§ WORK REQUIRED
Filter the material below down to the lines containing the word "ClientSchema".

§ ENTRIES PROVIDED
(* ===== verification/RealmRecords.v ===== *)
(** * RealmRecords: the canonical records of the server and who may act on them

    Models the record types and validation of src/pkg/repoworker (worker.go
    [Session], authority.go, archive_policy.go, realm_alias.go, realm_grants.go,
    passport_replacement.go, passport_cleanup_authority.go) and the authorization
    decisions taken from them: [client], [readRealmRecord], [loadActiveRepository],
    [validateRealmGrantRecord], [authorizeAccess], [authorizePassportCleanup].

    The class [Records] reads and decodes the files of the service working copy.
    An administrative release of an archive carries an audit record; its check
    (archive_release_audit.go) and the normalisation of a realm's branding
    (pkg/realmbranding) are fields too: no theorem depends on them. *)
From S2P Require Import Prelude GoStrings Passport Naming ServerBase.
From Stdlib Require Import Ascii String.

Open Scope string_scope.
Open Scope go_scope.

(** clientview.Repository: one entry of a client's projection. *)
Record Repository := Repo {
  v_RepoID : string;
  v_DisplayName : string;
  v_URL : string;
  v_Access : string;
  v_State : string;
  v_OwnerRealmID : string;
  v_AttachmentPolicy : string;
  v_MetadataDigest : string;
  v_EditingPolicy : string;
  v_Purpose : string;
  v_ParentRepoID : string
}.

#[export] Instance Repository_eq_dec : EqDecision Repository.
Proof. solve_decision. Defined.

(** The grant fields of [Session] ([CanCreateRepositories] is not used here). *)
Record Session := Sess { se_ClientID : string; se_RealmID : string; se_Repositories : list Repository }.

Record clientIdentity := Client { ci_Schema : string; ci_ClientID : string; ci_RealmID : string; ci_State : string }.

(** [Branding] and [Release] are opaque here. *)
Record realmRecord := Realm {
  re_Schema : string;
  re_RealmID : string;
  re_State : string;
  re_Alias : string;
  re_DirectoryVisibility : string;
  re_PublicBranding : option string
}.

Record archivePolicy := Archive {
  ap_Schema : string;
  ap_OperationID : string;
  ap_RepositoryUUID : string;
  ap_Revision : Z;
  ap_Epoch : Z;
  ap_State : string;
  ap_StartedAt : Time;
  ap_Release : option string
}.

Record repositoryRecord := RepoRec {
  rr_Schema : string;
  rr_RepoID : string;
  rr_OwnerRealmID : string;
  rr_DisplayName : string;
  rr_URL : string;
  rr_State : string;
  rr_CreatedAt : Time;
  rr_EditingPolicy : string;
  rr_Purpose : string;
  rr_ParentRepoID : string;
  rr_ArchivePolicy : option archivePolicy
}.

Record RealmGrantRecord := Grant {
  gr_Schema : string;
  gr_RepoID : string;
  gr_OwnerRealmID : string;
  gr_RecipientRealmID : string;
  gr_Access : string;
  gr_State : string;
  gr_PathOwnerPolicy : string;
  gr_PathOwnerCutoffRevision : option Z;
  gr_PathOwnerRepositoryUUID : string;
  gr_CreatedAt : Time;
  gr_UpdatedAt : Time
}.

Definition RepositorySchema : string := "filees.repository/v1".
Definition RealmGrantSchema : string := "filees.realm-grant/v1".
Definition RealmSchema : string := "filees.realm/v1".
Definition ClientSchema : string := "filees.client-instance/v1".
Definition ArchiveSchema : string := "filees.repository-archive-policy/v1".

Class Records (W : Type) := {
  rd_client : string -> W -> result serr clientIdentity * W;
  rd_realm : string -> W -> result serr realmRecord * W;
  rd_repository : string -> W -> result serr repositoryRecord * W;
  rd_grant : string -> W -> result serr RealmGrantRecord * W;
  rd_normalizeBranding : string -> result serr string;
  rd_validateRelease : string -> archivePolicy -> option serr;
  rd_verifyRelease : string -> string -> string -> W -> option serr * W
}.

Section Authority.
  Context {W : Type} `{!Ids} `{!UnicodeTables} `{!Mortal W} `{!Records W}.

Definition validateSession (s : Session) : option serr :=
  require (negb (bool_decide (TrimSpace (se_ClientID s) = ""))) ESession >>?
  require (isUUID (se_RealmID s)) ESession.

(** ** Reading one record *)
Definition client (ServiceWC clientID : string) : MC W (result serr clientIdentity) :=
  if negb (IsAbs ServiceWC) then ret (Err EDenied)
  else if negb (isUUID clientID) then ret (Err EDenied)
  else
    let* r := ask (rd_client (JoinPath [ServiceWC; "admin"; "clients"; clientID ++ ".json"])) in
    ok? c := r in
    if negb (bool_decide (ci_Schema c = ClientSchema)) || negb (bool_decide (ci_ClientID c = clientID))
       || (negb (bool_decide (ci_State c = "active")) && negb (bool_decide (ci_State c = "revoked")))
    then ret (Err EDenied)
    else if negb (isUUID (ci_RealmID c)) then ret (Err EDenied)
    else ret (Ok c).

Definition normalizeRealm (r : realmRecord) : result serr realmRecord :=
  match (if bool_decide (re_Alias r = "") then Ok ""
         else match RealmAlias.Normalize (re_Alias r) with Ok a => Ok a | Err _ => Err ERecord end) with
  | Err e => Err e
  | Ok alias =>
      if negb (bool_decide (re_DirectoryVisibility r = "")) && negb (bool_decide (re_DirectoryVisibility r = "hidden"))
         && negb (bool_decide (re_DirectoryVisibility r = "listed"))
      then Err ERecord
      else match re_PublicBranding r with
           | None => Ok (Realm (re_Schema r) (re_RealmID r) (re_State r) alias (re_DirectoryVisibility r) None)
           | Some b => match rd_normalizeBranding b with
                       | Err e => Err e
                       | Ok b => Ok (Realm (re_Schema r) (re_RealmID r) (re_State r) alias (re_DirectoryVisibility r) (Some b))
                       end
           end
  end.

Definition readRealmRecord (path : string) : MC W (result serr realmRecord) :=
  let* r := ask (rd_realm path) in
  ok? record := r in ret (normalizeRealm record).

Definition realmPath (ServiceWC realmID : string) : string :=
  JoinPath [ServiceWC; "admin"; "realms"; realmID ++ ".json"].

(** The record of [realmID] is readable, its own and active. *)
Definition realmActive (ServiceWC realmID : string) : MC W bool :=
  let* r := readRealmRecord (realmPath ServiceWC realmID) in
  ret (match r with
       | Err _ => false
       | Ok realm => bool_decide (re_Schema realm = RealmSchema) && bool_decide (re_RealmID realm = realmID)
                     && bool_decide (re_State realm = "active")
       end).

(** ** Repositories and archives *)
Definition validArchiveState (s : string) : bool :=
  bool_decide (s = "preparing") || bool_decide (s = "freezing") || bool_decide (s = "archived")
  || bool_decide (s = "releasing") || bool_decide (s = "released").

Definition validateArchive (p : archivePolicy) : option serr :=
  require (bool_decide (ap_Schema p = ArchiveSchema) && negb (ap_Revision p <? 0)%Z && negb (ap_Epoch p =? 0)%Z
           && negb (IsZero (ap_StartedAt p)) && validArchiveState (ap_State p)) ERecord >>?
  require (canonicalUUID (ap_OperationID p)) ERecord >>?
  require (canonicalUUID (ap_RepositoryUUID p)) ERecord >>?
  (if bool_decide (ap_State p = "releasing") || bool_decide (ap_State p = "released")
   then match ap_Release p with None => Some ERecord | Some audit => rd_validateRelease audit p end
   else match ap_Release p with None => None | Some _ => Some ERecord end).

Definition archiveProtected (r : repositoryRecord) : bool :=
  match rr_ArchivePolicy r with Some p => negb (bool_decide (ap_State p = "released")) | None => false end.

Definition archiveReadOnly (r : repositoryRecord) : bool :=
  archiveProtected r
  && match rr_ArchivePolicy r with Some p => negb (bool_decide (ap_State p = "freezing")) | None => false end.

Definition validateRepositoryArchive (r : repositoryRecord) (ServiceWC : string) : MC W (option serr) :=
  match rr_ArchivePolicy r with
  | None => ret None
  | Some p =>
      orElse (validateArchive p)
        (match ap_Release p with
         | None => ret None
         | Some audit => ask (rd_verifyRelease ServiceWC (rr_RepoID r) audit)
         end)
  end.

Definition repositoryRecordPath (ServiceWC repoID : string) : result serr string :=
  if bool_decide (repoID = "") || bool_decide (repoID = ".") || bool_decide (repoID = "..")
     || ContainsAny repoID "/\" || hasByte repoID (chr 0)
  then Err EPath
  else
    let root := JoinPath [ServiceWC; "admin"; "repositories"] in
    let target := JoinPath [root; repoID ++ ".json"] in
    match Rel root target with
    | None => Err EPath
    | Some rel => if bool_decide (rel = repoID ++ ".json") then Ok target else Err EPath
    end.

Definition loadActiveRepository (ServiceWC repoID : string) : MC W (result serr repositoryRecord) :=
  ok? path := repositoryRecordPath ServiceWC repoID in
  let* r := ask (rd_repository path) in
  ok? record := r in
  if negb (bool_decide (rr_Schema record = RepositorySchema)) || negb (bool_decide (rr_RepoID record = repoID))
     || negb (bool_decide (rr_State record = "active"))
  then ret (Err ERecord)
  else
    let* e := validateRepositoryArchive record ServiceWC in
    ret (match e with Some e => Err e | None => Ok record end).

(** ** Grants *)
Definition realmGrantPath (ServiceWC repoID recipientRealmID : string) : result serr string :=
  if negb (isUUID repoID) then Err EUuid
  else if negb (isUUID recipientRealmID) then Err EUuid
  else Ok (JoinPath [ServiceWC; "admin"; "grants"; repoID; recipientRealmID ++ ".json"]).

Definition validateRealmGrantRecord (g : RealmGrantRecord) : option serr :=
  (if bool_decide (gr_PathOwnerRepositoryUUID g = "") then None
   else require (isUUID (gr_PathOwnerRepositoryUUID g)
                 && bool_decide (is_Some (gr_PathOwnerCutoffRevision g))) ERecord) >>?
  require (match gr_PathOwnerCutoffRevision g with Some n => negb (n <? 0)%Z | None => true end) ERecord >>?
  require (bool_decide (gr_Schema g = RealmGrantSchema) && negb (IsZero (gr_CreatedAt g))
           && negb (IsZero (gr_UpdatedAt g))) ERecord >>?
  require (isUUID (gr_RepoID g)) ERecord >>?
  require (isUUID (gr_OwnerRealmID g)) ERecord >>?
  require (isUUID (gr_RecipientRealmID g)) ERecord >>?
  require (negb (bool_decide (gr_OwnerRealmID g = gr_RecipientRealmID g))) ERecord >>?
  (if bool_decide (gr_State g = "active") then
     require (bool_decide (gr_Access g = "r") || bool_decide (gr_Access g = "rw")) ERecord >>?
     require (Bool.eqb (bool_decide (gr_Access g = "rw"))
                       (bool_decide (gr_PathOwnerPolicy g = "first_committer"))) ERecord
   else require (bool_decide (gr_State g = "revoked") && bool_decide (gr_Access g = "")
                 && bool_decide (gr_PathOwnerPolicy g = "")) ERecord).

(** ** Decisions *)
Definition sessionAllows (s : Session) (repoID : string) (write : bool) : bool :=
  existsb (fun repo => bool_decide (v_RepoID repo = repoID) && bool_decide (v_State repo = "active")
                       && (bool_decide (v_Access repo = "rw") || (negb write && bool_decide (v_Access repo = "r"))))
          (se_Repositories s).

(** An effective grant of [repoID] to the session's realm, read afresh. *)
Definition grantAllows (g : RealmGrantRecord) (repo : repositoryRecord) (repoID realmID : string) (write : bool) : bool :=
  match validateRealmGrantRecord g with Some _ => false | None =>
    bool_decide (gr_RepoID g = repoID) && bool_decide (gr_OwnerRealmID g = rr_OwnerRealmID repo)
    && bool_decide (gr_RecipientRealmID g = realmID) && bool_decide (gr_State g = "active")
    && (bool_decide (gr_Access g = "rw") || (negb write && bool_decide (gr_Access g = "r")))
  end.

Definition authorizeAccess (ServiceWC : string) (session : Session) (repoID : string) (write : bool) : MC W (option serr) :=
  let realmID := se_RealmID session in
  if negb (IsAbs ServiceWC) || negb (sessionAllows session repoID write) then ret (Some EDenied)
  else
    let* r := client ServiceWC (se_ClientID session) in
    match r with Err _ => ret (Some EDenied) | Ok requester =>
    if negb (bool_decide (ci_State requester = "active")) || negb (bool_decide (ci_RealmID requester = realmID))
    then ret (Some EDenied)
    else
      let* active := realmActive ServiceWC realmID in
      if negb active then ret (Some EDenied)
      else
        let* r := loadActiveRepository ServiceWC repoID in
        match r with Err _ => ret (Some EDenied) | Ok repo =>
        if write && archiveProtected repo then ret (Some EArchiveReadOnly)
        else if bool_decide (rr_OwnerRealmID repo = realmID) then ret None
        else if negb (isUUID (rr_OwnerRealmID repo)) then ret (Some EDenied)
        else
          let* active := realmActive ServiceWC (rr_OwnerRealmID repo) in
          if negb active then ret (Some EDenied)
          else match realmGrantPath ServiceWC repoID realmID with
               | Err _ => ret (Some EDenied)
               | Ok path =>
                   let* g := ask (rd_grant path) in
                   ret (match g with
                        | Err _ => Some EDenied
                        | Ok g => if grantAllows g repo repoID realmID write then None else Some EDenied
                        end)
               end
        end
    end.

Definition authorizeRequester (ServiceWC : string) (session : Session) (repoID : string) : MC W (option serr) :=
  authorizeAccess ServiceWC session repoID true.

Definition AuthorizeOwnershipRead (ServiceWC : string) (session : Session) (repoID : string) : MC W (option serr) :=
  authorizeAccess ServiceWC session repoID false.

Definition LockOwnerRealm (ServiceWC clientID : string) : MC W string :=
  let* r := client ServiceWC clientID in
  ret (match r with Ok identity => ci_RealmID identity | Err _ => "" end).

Definition authorizePassportCleanup (ServiceWC : string) (session : Session) : MC W (option serr) :=
  if negb (IsAbs ServiceWC) then ret (Some EDenied)
  else
    let* r := client ServiceWC (se_ClientID session) in
    match r with Err _ => ret (Some EDenied) | Ok actor =>
    if negb (bool_decide (ci_RealmID actor = se_RealmID session)) || negb (bool_decide (ci_State actor = "active"))
    then ret (Some EDenied)
    else
      let* active := realmActive ServiceWC (se_RealmID session) in
      ret (if active then None else Some EDenied)
    end.

End Authority.
Definition headLines (path token owner : string) (dates : list string) (n : nat) : list string :=
  app ["Path: " ++ path; "UUID Token: " ++ token; "Owner: " ++ owner] (app dates [commentHeader n]).

Lemma scan_head path token owner dates n body : n <= 1024 ->
  TrimSpace path = path -> TrimSpace token = token -> TrimSpace owner = owner -> Forall plainLine dates ->
  scanLines O (AdminLock "" "" "" "") (app (headLines path token owner dates n) body) =
  if (List.length body <? n)%nat then Err EOutput else scanLines n (AdminLock path token owner (Join (firstn n body) nl)) body.
Proof.
  intros Hn Hp Ht Ho Hd. destruct (commentHeader_spec n Hn) as (_ & Hc & _).
  unfold headLines. cbn [app]. rewrite scan_path, scan_token, scan_owner by done.
  rewrite <- app_assoc, scan_plain by done. cbn [app scanLines]. rewrite Hc, Nat2Z.id. reflexivity.
Qed.

Lemma headLines_oneLine path token owner dates n body : n <= 1024 -> oneLine path -> oneLine token -> oneLine owner ->
  Forall oneLine dates -> Forall oneLine body -> Forall oneLine (app (headLines path token owner dates n) body).
Proof.
  intros Hn Hp Ht Ho Hd Hb. destruct (commentHeader_spec n Hn) as (_ & _ & Hc).
  assert (Hpre : forall p v, hasByte p newline = false -> hasByte p (chr 0x0D) = false -> oneLine v -> oneLine (p ++ v)).
  { intros p v H1 H2 [H3 H4]. split; by rewrite hasByte_app, ?H1, ?H2. }
  apply Forall_app. split; [|done]. unfold headLines. repeat (apply Forall_cons; split; [by apply Hpre|]).
  apply Forall_app. split; [done|]. by apply Forall_singleton.
Qed.

Lemma commentHeader_ends n : endsPrintable (commentHeader n).
Proof.
  unfold commentHeader. do 2 apply endsPrintable_app.
  destruct (bool_decide (n = 1)); [exists " line)", ":"%char|exists " lines)", ":"%char]; done.
Qed.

§ TASK ANSWER
Definition ClientSchema : string := "filees.client-instance/v1".
    if negb (bool_decide (ci_Schema c = ClientSchema)) || negb (bool_decide (ci_ClientID c = clientID))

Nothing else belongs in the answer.